London, Anfang Februar

Emanuel Shinwell, einer der Rüstigsten unter den Greisen in der europäischen Politik, hat noch einmal einen Versuch unternommen, Englands EWG-Beitritt zu blockieren. Aufgezäumt an einem persönlichen Zank innerhalb einer harmlosen Fraktionssitzung der Labour Party im Unterhaus, soll Shinwells Vorstoß die Gegner der Wilsonschen Europa-Politik wachrütteln. Ihre Argumente sollen, so verlangt Shinwell, gleichberechtigt neben denen der Befürworter eines Beitritts zu hören sein.

Ob er zu solchem Aufbäumen in letzter Stunde durch geheime Informationen über den Stand der Wilsonschen Tour d’Europe veranlaßt wurde, oder ob ihn ganz einfach der Umstand schreckt, daß nach den jüngsten Umfragen sechzig Prozent aller Engländer diesen Beitritt gutheißen – darüber schweigt sich der kraftstrotzende Eigenbrötler aus.

Shinwell weiß, daß die Regierung jetzt keinen Skandal erleben möchte. Und der Rücktritt eines Fraktionsvorsitzenden, vor allem, wenn er gezwungen wird, ist eben ein Politikum.
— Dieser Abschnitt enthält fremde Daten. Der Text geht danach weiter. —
(** A node off the list does not matter to it. *)
Lemma vlist_ins h head l q v : q ∉ head :: l -> vlist h head l -> vlist (<[q:=v]> h) head l.
Proof.
  intros Hq [Hnd Hl]. split; [done|]. rewrite Forall_forall in Hl |- *. intros [x y] Hxy.
  destruct (Hl _ Hxy) as [H1 H2]. pose proof (pairs_fst _ _ _ _ _ Hxy) as Hx.
  pose proof (pairs_snd _ _ _ _ _ Hxy) as Hy. rewrite elem_of_app, list_elem_of_singleton in Hy.
  rewrite elem_of_cons in Hq, Hx.
  unfold linked, nxt, prv in *. simpl in *. rewrite !lookup_insert_ne; [done|..]; intros ->; tauto.
Qed.
Lemma areas_ins h l q v : q ∉ l ->
  (forall x, x ∈ l -> addr_of (<[q:=v]> h) x = addr_of h x /\ end_of (<[q:=v]> h) x = end_of h x)
  /\ (sorted_areas h l -> sorted_areas (<[q:=v]> h) l).
Proof.
  intros Hq. assert (forall x, x ∈ l ->
    addr_of (<[q:=v]> h) x = addr_of h x /\ end_of (<[q:=v]> h) x = end_of h x) as Hsame.
  { intros x Hx. unfold addr_of, end_of. rewrite lookup_insert_ne; [done|]. congruence. }
  split; [done|]. by apply sorted_ext.
Qed.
Daher weigert sich Shinwell, selbst gutgemeinte Ratschläge anzunehmen.

Er kann die im November fällige Neuwahl für sein Amt eigentlich nicht überstehen, aber bis dahin, so glaubt er, ist die Europa-Frage so oder so entschieden. Sollte er sich als der prophetische Warner der Fraktion erweisen, dann hat er sogar eine Chance, wiedergewählt zu werden. Shinwell, der noch zur Zeit der Queen Victoria zur Schule ging, arbeitete bereits in der Labour Party, als Harold Wilson und George Brown noch nicht einmal geboren waren. Er trägt, obwohl er es leugnen würde, einen Generationenstreit in die Fraktion, und sein besonderer Zorn gilt nicht den Männern wie George Brown, die immer für ein europäisches England plädierten, sondern denjenigen, die früher gegen die EWG waren, sich aber nun bekehrt haben. Richard Crossman ist einer von ihnen.

Shinwells Devise vom unbeirrten Festhalten an "guten alten Traditionen" mag eine irreale Vorstellung vom Wesen der Politik sein, doch einen 82jährigen Mann ändert niemand mehr. Wie stark ist sein Anhang, und droht hier dem Beitrittswillen der Regierung Wilson ein gefährlicher Stoß in den Rücken? Schmiedet die Shinwell-Minorität eine Waffe, die de Gaulle zu gegebener Zeit benutzen wird?

Wie immer, so schwanken auch hier die Zahlenangaben, da sie zwischen nur Sympathisierenden und fest Entschlossenen nicht genau genug unterscheiden. Weit gegriffen scheint jedoch eine Gruppe von gut siebzig Abgeordneten unzufrieden mit Wilsons Europakurs zu sein. Wie viele von ihnen Shinwell in einem Prinzipienstreit unterstützen würden, obwohl sie längst einen jüngeren Mann auf seinem Posten wünschen, ist nicht vorherzusehen. Wie viele in einer Plenarabstimmung über den genauen Text eines konkreten britischen Beitrittsgesuchs – zweifellos eine Frage schärfsten Fraktionszwanges – gegen Wilsons Politik aufstehen würden, steht dahin.